## [Data for processing]
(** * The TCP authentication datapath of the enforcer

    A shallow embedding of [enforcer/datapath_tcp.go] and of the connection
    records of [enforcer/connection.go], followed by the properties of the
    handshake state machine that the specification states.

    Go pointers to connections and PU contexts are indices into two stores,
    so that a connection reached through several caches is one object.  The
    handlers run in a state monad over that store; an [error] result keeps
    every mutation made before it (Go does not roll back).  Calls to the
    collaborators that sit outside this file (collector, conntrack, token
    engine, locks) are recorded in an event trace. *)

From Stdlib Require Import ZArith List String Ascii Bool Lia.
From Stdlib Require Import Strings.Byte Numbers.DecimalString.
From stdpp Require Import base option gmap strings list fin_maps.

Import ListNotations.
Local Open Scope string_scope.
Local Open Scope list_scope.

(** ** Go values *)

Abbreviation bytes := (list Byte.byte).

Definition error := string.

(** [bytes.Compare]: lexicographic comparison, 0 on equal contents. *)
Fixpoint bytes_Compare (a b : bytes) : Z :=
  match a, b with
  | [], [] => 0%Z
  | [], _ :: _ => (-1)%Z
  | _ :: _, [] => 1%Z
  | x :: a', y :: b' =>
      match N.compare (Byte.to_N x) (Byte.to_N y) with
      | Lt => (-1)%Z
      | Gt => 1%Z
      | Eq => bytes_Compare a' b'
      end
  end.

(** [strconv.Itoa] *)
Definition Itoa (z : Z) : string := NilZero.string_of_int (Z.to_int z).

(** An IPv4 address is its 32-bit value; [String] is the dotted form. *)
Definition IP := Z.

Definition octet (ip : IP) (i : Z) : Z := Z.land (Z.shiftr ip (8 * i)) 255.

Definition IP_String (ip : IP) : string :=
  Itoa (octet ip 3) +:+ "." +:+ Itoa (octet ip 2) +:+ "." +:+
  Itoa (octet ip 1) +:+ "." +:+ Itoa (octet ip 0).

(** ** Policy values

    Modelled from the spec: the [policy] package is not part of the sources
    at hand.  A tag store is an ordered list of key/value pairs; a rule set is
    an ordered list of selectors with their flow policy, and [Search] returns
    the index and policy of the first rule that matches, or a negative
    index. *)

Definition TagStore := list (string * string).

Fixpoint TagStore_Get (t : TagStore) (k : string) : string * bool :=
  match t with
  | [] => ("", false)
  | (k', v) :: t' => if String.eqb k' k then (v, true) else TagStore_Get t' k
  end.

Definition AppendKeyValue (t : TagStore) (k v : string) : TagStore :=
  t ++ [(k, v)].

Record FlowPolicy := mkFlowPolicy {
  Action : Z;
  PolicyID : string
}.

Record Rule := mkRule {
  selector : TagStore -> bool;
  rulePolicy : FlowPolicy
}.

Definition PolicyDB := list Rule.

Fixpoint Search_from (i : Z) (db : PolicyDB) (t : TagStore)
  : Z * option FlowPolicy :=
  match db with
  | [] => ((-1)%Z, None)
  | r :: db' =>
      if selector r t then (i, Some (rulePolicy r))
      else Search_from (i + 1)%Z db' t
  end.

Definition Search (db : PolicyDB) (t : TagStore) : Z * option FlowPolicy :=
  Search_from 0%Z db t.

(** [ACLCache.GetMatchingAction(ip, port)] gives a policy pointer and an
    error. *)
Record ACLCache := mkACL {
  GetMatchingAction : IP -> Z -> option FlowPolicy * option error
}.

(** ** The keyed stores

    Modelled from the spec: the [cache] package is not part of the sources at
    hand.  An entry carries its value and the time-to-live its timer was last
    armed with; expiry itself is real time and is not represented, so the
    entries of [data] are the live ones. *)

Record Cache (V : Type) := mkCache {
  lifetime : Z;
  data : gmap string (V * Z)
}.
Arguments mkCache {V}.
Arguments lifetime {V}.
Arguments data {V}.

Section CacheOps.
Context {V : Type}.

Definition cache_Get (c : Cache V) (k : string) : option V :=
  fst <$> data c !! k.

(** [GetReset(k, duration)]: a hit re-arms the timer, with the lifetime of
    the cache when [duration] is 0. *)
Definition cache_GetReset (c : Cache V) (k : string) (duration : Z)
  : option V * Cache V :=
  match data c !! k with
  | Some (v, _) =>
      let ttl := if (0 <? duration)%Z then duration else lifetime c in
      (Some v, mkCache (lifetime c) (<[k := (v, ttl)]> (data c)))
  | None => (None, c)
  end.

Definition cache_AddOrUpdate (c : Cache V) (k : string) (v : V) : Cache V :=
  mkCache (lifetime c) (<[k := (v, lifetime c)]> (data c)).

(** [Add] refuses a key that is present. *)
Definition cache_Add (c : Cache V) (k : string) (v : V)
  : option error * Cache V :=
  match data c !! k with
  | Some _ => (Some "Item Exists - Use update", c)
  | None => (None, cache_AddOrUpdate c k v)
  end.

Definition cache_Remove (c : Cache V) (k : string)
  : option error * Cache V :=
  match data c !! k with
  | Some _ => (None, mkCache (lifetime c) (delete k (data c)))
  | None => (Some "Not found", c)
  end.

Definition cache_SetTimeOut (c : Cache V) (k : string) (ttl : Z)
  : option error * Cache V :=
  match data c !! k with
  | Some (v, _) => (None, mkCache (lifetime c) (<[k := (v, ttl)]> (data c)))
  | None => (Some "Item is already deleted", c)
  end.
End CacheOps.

* * *

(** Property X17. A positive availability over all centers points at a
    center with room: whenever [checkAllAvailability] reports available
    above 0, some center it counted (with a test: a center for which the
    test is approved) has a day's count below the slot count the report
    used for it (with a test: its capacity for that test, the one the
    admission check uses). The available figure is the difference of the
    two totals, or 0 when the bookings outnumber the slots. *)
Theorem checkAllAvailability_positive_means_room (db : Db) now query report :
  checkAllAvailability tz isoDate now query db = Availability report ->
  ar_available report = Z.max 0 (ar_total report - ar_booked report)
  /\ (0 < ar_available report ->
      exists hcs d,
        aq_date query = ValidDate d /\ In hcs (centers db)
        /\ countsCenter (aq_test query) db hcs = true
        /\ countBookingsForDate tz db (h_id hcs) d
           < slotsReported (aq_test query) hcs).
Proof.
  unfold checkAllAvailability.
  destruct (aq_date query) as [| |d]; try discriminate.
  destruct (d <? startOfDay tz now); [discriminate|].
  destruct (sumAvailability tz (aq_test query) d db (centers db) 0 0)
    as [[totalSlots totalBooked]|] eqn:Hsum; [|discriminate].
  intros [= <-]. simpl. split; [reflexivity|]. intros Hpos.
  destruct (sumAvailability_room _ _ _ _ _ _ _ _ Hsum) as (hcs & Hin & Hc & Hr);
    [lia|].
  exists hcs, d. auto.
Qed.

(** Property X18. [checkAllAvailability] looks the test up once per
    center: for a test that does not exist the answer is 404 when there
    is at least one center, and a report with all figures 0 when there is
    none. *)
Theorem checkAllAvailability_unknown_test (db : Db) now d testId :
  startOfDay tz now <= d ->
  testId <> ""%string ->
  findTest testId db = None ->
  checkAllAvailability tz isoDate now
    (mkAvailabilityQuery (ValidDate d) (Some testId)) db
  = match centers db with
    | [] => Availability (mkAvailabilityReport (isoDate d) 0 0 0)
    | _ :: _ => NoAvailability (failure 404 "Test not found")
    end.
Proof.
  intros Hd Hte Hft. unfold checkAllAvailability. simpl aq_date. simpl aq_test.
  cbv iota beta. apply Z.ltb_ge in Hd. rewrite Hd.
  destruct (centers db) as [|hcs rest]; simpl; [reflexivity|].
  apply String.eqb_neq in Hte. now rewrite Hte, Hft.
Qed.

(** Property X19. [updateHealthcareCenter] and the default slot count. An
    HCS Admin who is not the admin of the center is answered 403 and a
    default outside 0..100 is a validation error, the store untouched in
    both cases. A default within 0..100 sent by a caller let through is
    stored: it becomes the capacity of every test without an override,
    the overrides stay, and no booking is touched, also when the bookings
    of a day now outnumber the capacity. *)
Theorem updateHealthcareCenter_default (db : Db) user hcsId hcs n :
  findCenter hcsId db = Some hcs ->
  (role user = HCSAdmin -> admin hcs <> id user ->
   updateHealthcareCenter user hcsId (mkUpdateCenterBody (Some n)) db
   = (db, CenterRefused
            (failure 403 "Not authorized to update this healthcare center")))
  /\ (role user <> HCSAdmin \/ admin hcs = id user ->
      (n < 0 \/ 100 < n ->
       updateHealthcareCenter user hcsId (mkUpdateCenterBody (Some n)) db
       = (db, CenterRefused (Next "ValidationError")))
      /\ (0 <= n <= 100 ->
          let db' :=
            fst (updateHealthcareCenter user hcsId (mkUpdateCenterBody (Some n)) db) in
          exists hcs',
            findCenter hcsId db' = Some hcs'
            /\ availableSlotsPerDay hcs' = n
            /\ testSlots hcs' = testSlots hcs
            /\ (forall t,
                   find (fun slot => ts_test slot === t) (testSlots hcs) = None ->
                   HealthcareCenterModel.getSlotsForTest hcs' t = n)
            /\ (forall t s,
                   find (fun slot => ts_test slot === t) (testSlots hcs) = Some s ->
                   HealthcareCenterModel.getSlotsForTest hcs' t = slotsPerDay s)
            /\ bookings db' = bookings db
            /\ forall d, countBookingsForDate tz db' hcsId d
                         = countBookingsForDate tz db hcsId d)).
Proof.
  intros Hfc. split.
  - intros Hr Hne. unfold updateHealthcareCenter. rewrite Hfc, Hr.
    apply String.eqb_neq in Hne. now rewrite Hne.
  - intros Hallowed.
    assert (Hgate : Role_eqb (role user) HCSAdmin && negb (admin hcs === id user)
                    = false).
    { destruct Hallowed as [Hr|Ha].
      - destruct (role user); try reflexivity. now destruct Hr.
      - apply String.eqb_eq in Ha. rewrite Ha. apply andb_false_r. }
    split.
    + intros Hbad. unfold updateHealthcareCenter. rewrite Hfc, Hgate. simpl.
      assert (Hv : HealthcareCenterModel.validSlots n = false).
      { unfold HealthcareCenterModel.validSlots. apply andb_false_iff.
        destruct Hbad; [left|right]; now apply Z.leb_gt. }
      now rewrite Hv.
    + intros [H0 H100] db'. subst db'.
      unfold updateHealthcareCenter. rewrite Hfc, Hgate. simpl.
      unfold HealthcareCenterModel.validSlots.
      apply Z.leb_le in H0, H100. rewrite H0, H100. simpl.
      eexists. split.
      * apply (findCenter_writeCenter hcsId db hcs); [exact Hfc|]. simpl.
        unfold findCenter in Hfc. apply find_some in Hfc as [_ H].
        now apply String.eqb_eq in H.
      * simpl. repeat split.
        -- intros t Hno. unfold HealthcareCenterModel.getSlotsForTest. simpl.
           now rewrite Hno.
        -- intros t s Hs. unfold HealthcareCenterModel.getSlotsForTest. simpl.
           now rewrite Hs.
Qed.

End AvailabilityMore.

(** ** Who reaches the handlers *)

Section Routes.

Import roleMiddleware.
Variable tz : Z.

## [Goal of the exercise]
Your response should be the lines of the entries above that include the string "Fixpoint".

## [Exercise answer]
Fixpoint bytes_Compare (a b : bytes) : Z :=
Fixpoint TagStore_Get (t : TagStore) (k : string) : string * bool :=
Fixpoint Search_from (i : Z) (db : PolicyDB) (t : TagStore)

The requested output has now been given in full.